:: Exercise instructions ::
Filter the data below for the string "entrypoint" and copy each matching line.

· · · ·

(** The words fetched on the way: the jump, then the payload with the address
    of the path in it. *)
Lemma boot_words file entry tramp path t lv2 other (s : machine) :
  built file entry tramp path t -> kernel_contract lv2 -> kernel_keeps lv2 tramp t ->
  machine_ok s -> stack_apart tramp t s ->
  0 <= tramp -> tramp + size (blob t) < 2 ^ 31 -> 0 <= tocValue entry < 2 ^ 31 ->
  0 <= codeAddress entry < 2 ^ 32 -> pc s = codeAddress entry ->
  loaded_at (mem s) tramp (blob t) -> loaded_at (mem s) (codeAddress entry) (entryPatchBytes t) ->
  let n := displacedInstructionCount t in
  let s1 := jumped n (tramp + 8) s in
  let j := makeMinimalJump (codeAddress entry) (tramp + 8) in
  let len := Z.of_nat (String.length path) + 1 in
  size j = n /\ runs lv2 other j s /\ exec_words lv2 other j s = s1 /\
  pc s1 = tramp + 8 /\ lr s1 = lr s /\ gpr s1 1 = gpr s 1 /\ mem s1 = mem s /\ machine_ok s1 /\
  exists off, 0 <= off /\ off + len <= size (blob t) /\
    slice off len (blob t) = list_byte_of_string path ++ [Byte.x00] /\
    let payload := payload_prefix (tramp + off) (tocValue entry) in
    runs lv2 other payload s1 /\
    agree tramp (size (blob t)) (mem (exec_words lv2 other payload s1)) (mem s).
Proof.
  intros Hb Hk Hkeep Hok Hstack Ht0 Ht Htoc Hc Hpc Hblob Hentry.
  apply built_inv in Hb as (off & rel & Hg & _ & _ & _ & Hl & Hw & ->).
  set (t := result_of entry tramp path rel) in *.
  destruct (result_path entry tramp path rel) as (_ & Hpath & Hsz & _). fold t in Hpath, Hsz.
  destruct (result_words entry tramp path rel Hw) as [Hcode _]. fold t in Hcode.
  pose proof (size_nonneg rel). pose proof (size_nonneg (jump_back entry tramp (size rel))).
  assert (tramp mod 4 = 0) as Ha by (unfold bad_request in Hg; lia).
  set (j := jump_in entry tramp) in *. cbn [displacedInstructionCount t result_of]. fold j. cbv zeta.
  assert (j = makeMinimalJump (codeAddress entry) (tramp + 8)) as Ej.
  { unfold j, jump_in, code_base. rewrite !u32_small by lia. reflexivity. }
  assert (holds (mem s) (pc s) j) as Hhj.
  { pose proof (words_at_image j [] [] (jump_in_words entry tramp)) as Hi.
    cbn [app] in Hi. rewrite app_nil_r in Hi. change (size (@nil byte)) with 0 in Hi.
    rewrite <- Hi, Hpc. replace (codeAddress entry) with (u64 (codeAddress entry + 0))
      by (rewrite u64_small; lia).
    apply holds_loaded; [exact Hentry|lia|].
    change (4 * Z.of_nat (length j)) with (4 * size j). rewrite toBigEndianBytes_length. lia. }
  rewrite Ej in Hhj. destruct (jump_runs lv2 other (codeAddress entry) (tramp + 8) s ltac:(lia) ltac:(lia) ltac:(lia) Hhj) as [R1 Hm1].
  pose proof (exec_makeMinimalJump lv2 other (codeAddress entry) (tramp + 8) s
    ltac:(lia) ltac:(lia) ltac:(zarith) Hpc) as Hx1.
  rewrite <- Ej in *. rewrite Hx1 in Hm1.
  set (s1 := jumped (size j) (tramp + 8) s) in *.
  assert (pc s1 = tramp + 8 /\ lr s1 = lr s /\ gpr s1 1 = gpr s 1) as (Hpc1 & Hlr1 & Hsp1).
  { unfold s1. rewrite jumped_gpr by lia. unfold jumped. destruct (size j =? 1); auto. }
  assert (machine_ok s1) as Hok1 by (apply jumped_ok; [exact Hok|lia]).
  conj; try assumption; try reflexivity.
  set (o := 204 + 4 * (size rel + size (jump_back entry tramp (size rel)))) in *.
  exists o. split; [lia|]. split; [lia|]. split; [exact Hpath|].
  rewrite (u32_small (tocValue entry)) in Hcode by lia.
  rewrite (u32_small (tramp + 204 + _)) in Hcode by lia.
  replace (tramp + 204 + 4 * (size rel + size (jump_back entry tramp (size rel)))) with (tramp + o)
    in Hcode by lia.
  rewrite <- Hm1. apply payload_runs; try assumption; try lia.
  - unfold frame. rewrite Hsp1. exact Hstack.
  - rewrite Hm1, Hpc1, <- Hcode. rewrite <- (u64_small (tramp + 8)) by lia.
    apply holds_loaded; [exact Hblob|lia|]. change (4 * Z.of_nat 49) with 196. lia.
Qed.

Lemma boot_from_memory file entry tramp path t lv2 other (s : machine) :
  built file entry tramp path t -> kernel_contract lv2 -> kernel_keeps lv2 tramp t ->
  machine_ok s -> stack_apart tramp t s ->
  0 <= tramp -> tramp + size (blob t) < 2 ^ 31 -> 0 <= tocValue entry < 2 ^ 31 ->
  0 <= codeAddress entry < 2 ^ 32 -> pc s = codeAddress entry ->
  loaded_at (mem s) tramp (blob t) -> loaded_at (mem s) (codeAddress entry) (entryPatchBytes t) ->
  let n := displacedInstructionCount t in
  let s1 := jumped n (tramp + 8) s in
  let s' := steps lv2 other (Z.to_nat n + 49) s in
  pc s' = tramp + 204 /\ gpr s' 2 = tocValue entry /\ lr s' = lr s /\ ctr s' = ctr s1 /\
  (forall r, 0 <= r <= 31 -> r <> 2 -> gpr s' r = gpr s1 r) /\
  agree tramp (size (blob t)) (mem s') (mem s).
Proof.
  intros Hb Hk Hkeep Hok Hstack Ht0 Ht Htoc Hc Hpc Hblob Hentry n s1 s'.
  destruct (boot_words file entry tramp path t lv2 other s Hb Hk Hkeep Hok Hstack Ht0 Ht Htoc Hc
    Hpc Hblob Hentry) as (Hn & R1 & Hx1 & Hpc1 & Hlr1 & _ & _ & Hok1 & off & Ho & Hfit & _ & R2 & Hm2).
  fold n in Hn. fold n s1 in Hx1, Hpc1, Hlr1, Hok1, R2, Hm2.
  assert (s' = exec_words lv2 other (payload_prefix (tramp + off) (tocValue entry)) s1) as ->.
  { unfold s'. rewrite <- Hn, to_nat_size, steps_add, (steps_runs lv2 other _ s R1), Hx1.
    change 49%nat with (length (payload_prefix (tramp + off) (tocValue entry))).
    apply steps_runs. exact R2. }
  destruct (exec_payload_prefix lv2 other Hk (tramp + off) (tocValue entry) s1 ltac:(lia) ltac:(lia) Hok1)
    as (F1 & F2 & F3 & F4 & F5).
  rewrite F1, F2, F3, F4, Hpc1. unfold loaded. replace (tocValue entry <? 2 ^ 31) with true by lia.
  split; [rewrite u64_small; lia|]. auto.
Qed.

(** ** The displaced instructions and the way back *)

Definition not_relative (w : Z) : Prop := kind (classify w) <> DirectRelative.

Lemma relocated_id w a b : not_relative w -> relocated w a b = Some w.
Proof. unfold relocated, not_relative. intros H. rewrite bool_decide_false by exact H. reflexivity. Qed.

Lemma resumed_same file entry tramp path t :
  built file entry tramp path t -> 0 <= tramp /\ tramp + size (blob t) < 2 ^ 32 ->
  0 <= codeAddress entry /\ codeAddress entry + 20 < 2 ^ 31 -> forall off,
  vaddrToFileOffset _ _ file (codeAddress entry) = Ok off ->
  let n := Z.to_nat (displacedInstructionCount t) in
  Forall not_relative (words_at n off (raw_ _ _ file)) ->
  words_at n 204 (blob t) = words_at n off (raw_ _ _ file).
Proof.
  intros Hb Ht Hc off Hv n Hd.
  destruct (resumed_parts _ _ _ _ _ Hb Ht Hc) as (o & Hv' & _ & Hr & _).
  rewrite Hv in Hv'. injection Hv' as <-. fold n in Hr. apply list_eq. intros i.
  destruct (words_at n off (raw_ _ _ file) !! i) as [w|] eqn:E.
  - rewrite (Hr i w E). apply relocated_id. rewrite Forall_lookup in Hd. exact (Hd i w E).
  - apply lookup_ge_None in E. apply lookup_ge_None. unfold words_at in *.
    rewrite length_fmap, length_seq in *. exact E.
Qed.

(** The number of words of the jump back. *)
Definition back_size (entry : EntryDescriptor) (tramp n : Z) : Z :=
  size (makeMinimalJump (tramp + 204 + 4 * n) (codeAddress entry + 4 * n)).

(** The words after the resumed ones lead back to the original program. *)
Lemma back_from_memory file entry tramp path t lv2 other m (s : machine) :
  built file entry tramp path t -> 0 <= tramp -> tramp + size (blob t) < 2 ^ 31 ->
  0 <= codeAddress entry /\ codeAddress entry + 20 < 2 ^ 31 ->
  loaded_at m tramp (blob t) -> agree tramp (size (blob t)) (mem s) m ->
  let n := displacedInstructionCount t in
  pc s = tramp + 204 + 4 * n ->
  let back := back_size entry tramp n in
  (back = 1 \/ back = 5) /\
  steps lv2 other (Z.to_nat back) s = jumped back (codeAddress entry + 4 * n) s.
Proof.
  intros Hb Ht0 Ht Hc Hl Hm n Hpc.
  destruct (resumed_parts _ _ _ _ _ Hb ltac:(lia) Hc) as (o & _ & _ & _ & Hback & Hsz & Ha).
  pose proof (built_jump_size _ _ _ _ _ Hb) as Hn15. fold n in Hback, Hsz, Ha, Hn15.
  set (back := makeMinimalJump (tramp + 204 + 4 * n) (codeAddress entry + 4 * n)) in *.
  pose proof (size_nonneg back).
  assert (0 <= codeAddress entry + 4 * n < 2 ^ 31) as Hto by (destruct Hn15; lia).
  unfold back_size. fold back. cbv zeta. split.
  { unfold size, back. destruct (makeMinimalJump_length (tramp + 204 + 4 * n)
      (codeAddress entry + 4 * n)) as [->| ->]; [lia|lia..]. }
  destruct (jump_runs lv2 other (tramp + 204 + 4 * n) (codeAddress entry + 4 * n) s) as [R _];
    [lia|lia|lia| |].
  - fold back. rewrite Hpc, <- Hback, <- Z.add_assoc.
    apply (holds_region m); try assumption; unfold size in *; lia.
  - rewrite to_nat_size, (steps_runs lv2 other back s R).
    apply exec_makeMinimalJump; [lia|lia|exact Ha|exact Hpc].
Qed.

Lemma resume_from_memory file entry tramp path t lv2 other off (s s1 : machine) :
  built file entry tramp path t -> vaddrToFileOffset _ _ file (codeAddress entry) = Ok off ->
  0 <= tramp -> tramp + size (blob t) < 2 ^ 31 ->
  0 <= codeAddress entry /\ codeAddress entry + 20 < 2 ^ 31 ->
  loaded_at (mem s) tramp (blob t) -> agree tramp (size (blob t)) (mem s1) (mem s) ->
  pc s1 = tramp + 204 ->
  let n := displacedInstructionCount t in
  let displaced := words_at (Z.to_nat n) off (raw_ _ _ file) in
  Forall not_relative displaced -> straight lv2 other tramp (size (blob t)) displaced s1 ->
  exists back, (back = 1 \/ back = 5) /\
    steps lv2 other (Z.to_nat (n + back)) s1 =
    jumped back (codeAddress entry + 4 * n) (exec_words lv2 other displaced s1).
Proof.
  intros Hb Hv Ht0 Ht Hc Hl Hm Hpc n displaced Hd Hs.
  pose proof (resumed_same _ _ _ _ _ Hb ltac:(lia) Hc off Hv Hd) as Hsame.
  destruct (resumed_parts _ _ _ _ _ Hb ltac:(lia) Hc) as (_ & _ & _ & _ & _ & Hsz & _).
  pose proof (built_jump_size _ _ _ _ _ Hb) as Hn15. fold n in Hsz, Hsame, Hn15.
  fold displaced in Hsame.
  pose proof (size_nonneg (makeMinimalJump (tramp + 204 + 4 * n) (codeAddress entry + 4 * n))).
  assert (size displaced = n) as Hn
    by (unfold displaced, size, words_at; rewrite length_fmap, length_seq; lia).
  destruct (straight_runs lv2 other tramp (size (blob t)) displaced s1 Hs) as (R1 & Hpc1 & Hm1);
    [lia|lia|lia|lia|rewrite Hpc, <- Hsame; apply (holds_region (mem s)); try assumption; lia|].
  set (s2 := exec_words lv2 other displaced s1) in *. rewrite Hpc, Hn in Hpc1.
  destruct (back_from_memory file entry tramp path t lv2 other (mem s) s2 Hb Ht0 Ht Hc Hl)
    as (Hb15 & Hx); [eapply agree_trans; eassumption|exact Hpc1|].
  fold n in Hb15, Hx. set (back := back_size entry tramp n) in *. exists back. split; [exact Hb15|].
  replace (Z.to_nat (n + back)) with (length displaced + Z.to_nat back)%nat by (unfold size in Hn; lia).
  rewrite steps_add, (steps_runs lv2 other displaced s1 R1). exact Hx.
Qed.

(** ** Loading the written file *)

(** Every segment that holds the entrypoint holds the overwritten words, in
    the file too. *)
Definition window_mapped (file : Ps3ElfFile) (entry : EntryDescriptor) (t : TrampolineResult) : Prop :=
  Forall (fun ph => covers (codeAddress entry) ph = true ->
    codeAddress entry + size (entryPatchBytes t) <= p_vaddr ph + p_filesz ph /\
    p_offset ph + p_filesz ph <= size (raw_ _ _ file)) (segments _ _ file).

(** The state of the machine at the entrypoint: the loader has mapped the
    segments of [g]; the kernel keeps its contract and stays out of the blob,
    and so does the payload's stack frame. *)
Record at_entry (g : Ps3ElfFile) (tramp : Z) (entry : EntryDescriptor) (t : TrampolineResult)
    (lv2 : machine -> machine) (s : machine) : Prop := {
  ae_image : mapped g (mem s);
  ae_pc : pc s = codeAddress entry;
  ae_registers : machine_ok s;
  ae_stack : stack_apart tramp t s;
  ae_kernel : kernel_contract lv2;
  ae_keeps : kernel_keeps lv2 tramp t
}.

Lemma patched_loaded bytes path file entry t off g m :
  patch_of bytes path file entry t off -> size bytes < 2 ^ 61 -> patchable file ->
  parse true Big (output file t off) = Ok g -> mapped g m ->
  window_mapped file entry t -> 64 <= off -> off_sections file off (size (entryPatchBytes t)) ->
  loaded_at m (tramp_addr file) (blob t) /\ loaded_at m (codeAddress entry) (entryPatchBytes t).
Proof.
  intros Hp Hs Hx Hg Hi Hwin H64 Hdis.
  destruct (patch_of_parts _ _ _ _ _ _ Hp Hs) as (Hok & Hraw & Hc & Ht).
  destruct Hx as [Hn Hsh]. destruct Hp as [_ _ Hb Hoff]. rewrite <- Hraw in *. clear Hraw.
  unfold output in Hg.
  erewrite patched_parses in Hg by eassumption. injection Hg as <-.
  unfold mapped in Hi. erewrite reread_segments in Hi by eassumption.
  apply Forall_app in Hi as [Hold Hnew]. split.
  - inversion_clear Hnew as [|? ? Hl _]. specialize (Hl eq_refl).
    unfold new_ph in Hl. cbn [p_vaddr p_offset p_filesz] in Hl.
    erewrite reread_blob in Hl by eassumption. exact Hl.
  - pose proof Hoff as Hv. unfold vaddrToFileOffset in Hv. rewrite find_segment_find in Hv.
    destruct (List.find _ _) as [ph|] eqn:E; [|discriminate]. apply find_some in E as [Hin Hcov].
    apply list_elem_of_In in Hin.
    pose proof (segments_range file Hok) as Hrange. unfold window_mapped in Hwin.
    rewrite Forall_forall in Hold, Hwin, Hrange.
    destruct (Hwin ph Hin Hcov) as [Hend Hfile]. destruct (Hrange ph Hin).
    unfold covers in Hcov. cbn [sizeof] in *.
    assert (off = p_offset ph + (codeAddress entry - p_vaddr ph)) as Eo.
    { pose proof (size_nonneg (entryPatchBytes t)).
      case_match; [discriminate|]. injection Hv as <-. apply u64_small. lia. }
    pose proof (Hold ph Hin ltac:(lia)) as Hl.
    apply (loaded_slice m _ _ _ _ (codeAddress entry - p_vaddr ph) (size (entryPatchBytes t)))
      in Hl; [|lia..].
    rewrite <- Eo in Hl. erewrite reread_entry_bytes in Hl by eassumption.
    replace (p_vaddr ph + (codeAddress entry - p_vaddr ph)) with (codeAddress entry) in Hl by lia.
    exact Hl.
Qed.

· · · ·

:: Answer box ::
(** Every segment that holds the entrypoint holds the overwritten words, in
(** The state of the machine at the entrypoint: the loader has mapped the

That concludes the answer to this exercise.